Don't Park Like a Tool!
"When you park like a tool, you make people mad. When you make people mad, they write you notes. When they write you notes, they're wasting their time. When they waste their time, the get more mad. Or is it madder? Now they're doubting their grammer. Don't make people doubt their grammar. Don't park like a tool!"
That's a Paddlin'.
"Parking in other peoples' spots? That's a paddlin'." (Gotta love a "Simpsons" reference!)
That's Be Great
"Yeaaah... if you could go ahead and park in your own spot, that'd be great." (Bonus points for a dated meme!)
Dear Mr Important
"Dear Mr Important, I understand you drive a flashy, brand new Nissan Altima and you don't want the paint job to be scuffed & dinged up by the crappy Toyota Avalon parked next to you, but since you perfectly double parked, I had to park 2 blocks away and carry ice cream in this scorching heat. My ice cream melted and you ruined my day. I hope every time you eat ice cream, it melts, and you think of me... for the rest of your important life. Have a lovely Saturday."
The Taken Space
"I don't know who you are. I don't know what you want. If you are looking to park further away, I can tell you I don't have more space. But what I do have are a very particular set of skills; skills I have acquired over a very long life. Skills that make me a nightmare for people like you. If you pull up in your space, that'll be the end of it. I will not look for you, I will not pursue you. But if you don't, I will look for you, I will find you, and I will box you in."

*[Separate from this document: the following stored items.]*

(** The collaborators of the containment functions.  [resourceTokens] is the
    force that the loop of [ContainFF] assembles from the token lists of the
    resource variables with [Parser] and [appSiUnits()->convert];
    [runContainSim] constructs a [ContainSim] from its ten arguments, runs
    it, and yields what is read from it afterwards. *)
Class ContainLib : Type := {
  resourceTokens : EqTree -> list ContainResource;
  runContainSim :
    Q -> Q -> Q -> list ContainResource -> Z -> Q -> Q -> bool -> Z -> Z ->
    ContainSim
}.

(** The block that follows [sim->run()], the same in both functions: the
    pair [(status, finalSize)]. *)
Definition containOutcome (sim : ContainSim) : Z * Q :=
  let status := atZ Status (statusIndex (m_status (m_left sim))) in
  let finalSize := m_finalSize sim in
  if negb (status =? 0)%Z && negb (status =? 3)%Z then
    (* Reset final size to -1 acres;
       if fire line was built, then Withdrawn, otherwise Escaped *)
    (if m_finalLine sim >? 0.0 then 1%Z else 2%Z, -1)
  else (status, finalSize).

(** The simulator run of [ContainFF]. *)
Definition ContainFF_sim `{ContainLib} (prop : PropertyDict) (t : EqTree)
    : ContainSim :=
  let attackDist := nativeValue "vContainAttackDist" t in
  let tactic := activeItemDataIndex "vContainAttackTactic" t in
  let lwRatio := nativeValue "vContainReportRatio" t in
  let reportSize := nativeValue "vContainReportSize" t in
  let reportRate := nativeValue "vContainReportSpread" t in
  let distLimit := if boolean prop "containConfLimitDistOff" then 1000000
                   else nativeValue "vContainLimitDist" t in
  let force := resourceTokens t in
  let maxSteps := integer prop "containConfMaxSteps" in
  let minSteps := integer prop "containConfMinSteps" in
  let retry := boolean prop "containConfRetry" in
  runContainSim reportSize reportRate lwRatio force tactic attackDist
    distLimit retry minSteps maxSteps.

Definition ContainFF `{XfbLib} `{ContainLib} (prop : PropertyDict) : cmd :=
  fun t =>
  let lwRatio := nativeValue "vContainReportRatio" t in
  let sim := ContainFF_sim prop t in
  let '(status, finalSize) := containOutcome sim in
  (* useFirstResourceArrivalTimeAsInitialAttack = true *)
  let length := m_initialAttackBack (m_left sim)
              + m_initialAttackHead (m_left sim) in
  let width := FBL_SurfaceFireWidth length lwRatio in
  let perim := FBL_SurfaceFirePerimeter length width in
  let size := FBL_SurfaceFireArea length width * 0.1 in
  (update "vContainAttackBack" (m_initialAttackBack (m_left sim)) ;;
   update "vContainAttackHead" (m_initialAttackHead (m_left sim)) ;;
   update "vContainAttackPerimeter" perim ;;
   update "vContainAttackSize" size ;;
   update "vContainCost" (m_finalCost sim) ;;
   update "vContainLine" (m_finalLine sim) ;;
   update "vContainPoints" (inject_Z (m_step (m_left sim) + 1)) ;;
   update "vContainReportBack" (m_reportBack (m_left sim)) ;;
   update "vContainReportHead" (m_reportHead (m_left sim)) ;;
   update "vContainResourcesUsed" (inject_Z (m_used sim)) ;;
   update "vContainSize" finalSize ;;
   updateItem "vContainStatus" status ;;
   update "vContainTime" (m_finalTime sim) ;;
   update "vContainXMax" (m_xMax sim) ;;
   update "vContainXMin" (m_xMin sim) ;;
   update "vContainYMax" (m_yMax sim)) t.
Definition df_post_processing (df : DataFrame) (config : Config)
  : M DataFrame :=
  fun w =>
    match action_word_model w with
    | Some action_model =>
        (values <- lift (get_column df "word") ;;
         words <- lift (rmapM word_of_cell values) ;;
         vectors <- lift (lookup_vectors action_model words) ;;
         let df := set_column df "word_vec"
                     (map (fun v => CArray (map astype_float16 v)) vectors) in
         let word_id_dict := create_word_mapping ext action_model in
         let df := set_column df "word_id"
                     (map (fun word => CInt (default 1 (word_id_dict !! word)))
                          words) in
         ret (add_previous_prediction ext config df)) w
    | None =>
        (logging_warning NoActionWordModel ;;;
         let df := set_column df "word_vec" (replicate (nrows df) (CInt 0)) in
         let df := set_column df "word_id" (replicate (nrows df) (CInt 0)) in
         ret (add_previous_prediction ext config df)) w
    end.

(** The cached MFCC tables are rebuilt only when the cache is not to be
    used; the rebuild is an external effect and appears as an event. *)
Definition recalculate_mfcc_df_cache (song_folders : list string)
    (config : Config) : M unit :=
  if use_cache (audio_processing config) then ret tt
  else emit (RebuildOggCaches song_folders).

(** Specification side: the events with which [songs2dataset] starts. *)
Definition dataframe_events (config : Config) (folders : list string)
  : list event :=
  CreateDataframe folders
  :: (if use_cache (audio_processing config) then []
      else [RebuildOggCaches folders]).

Definition songs2dataset (song_folders : list string) (config : Config)
  : M (option DataFrame) :=
  emit (CreateDataframe song_folders) ;;;
  recalculate_mfcc_df_cache song_folders config ;;;
  let inputs := dispatcher_inputs song_folders config in
  let songs :=
    if use_multiprocessing config
    then map (fun '(s, c, p) => process_song_folder ext s c p) inputs
    else map (fun '(s, c, p) => process_song_folder ext s c p) inputs in
  let songs := omap id songs in
  if (length songs =? 0)%nat
  then logging_warning CollectedZeroSongs ;;; ret None
  else
    df <- df_post_processing (pd_concat ext songs) config ;;
    ret (Some (generate_snippets ext config df)).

"No offense but this van looks hella creepy at night. Can you park it in front of someone else's house from now on? I'd really appreciate it. Thanks! :) - easily creeped out neighbor."
Police On The Way
"I totally just watched you hit that car and leave. The police are on their way. Have a good one!"
Thank You So Much
"Dear Driver, thank you so much for taking time to move our trash cans to let you park. We really appreciate it because it's not like we have a big blue truck to park in front of our house or anything. Once again, thank you so much for using your personal time to make our life harder. Hate you, Z"
The Imaginary Ticket
"I hope you thought this was a ticket."
"Parking Instructions: this is a driveway. Typically where the street meets the sidewalk. There is a 4"-6" raised platform. This is called a curb. Driveways do not have curbs. Don't park in front of our freaking driveway. BTW - showering is lather, rinse, repeat."
"You should be towed for this parking job but I'm too tired. You're lucky."
"Learn to park with manners. You must think I am a bloody sardine."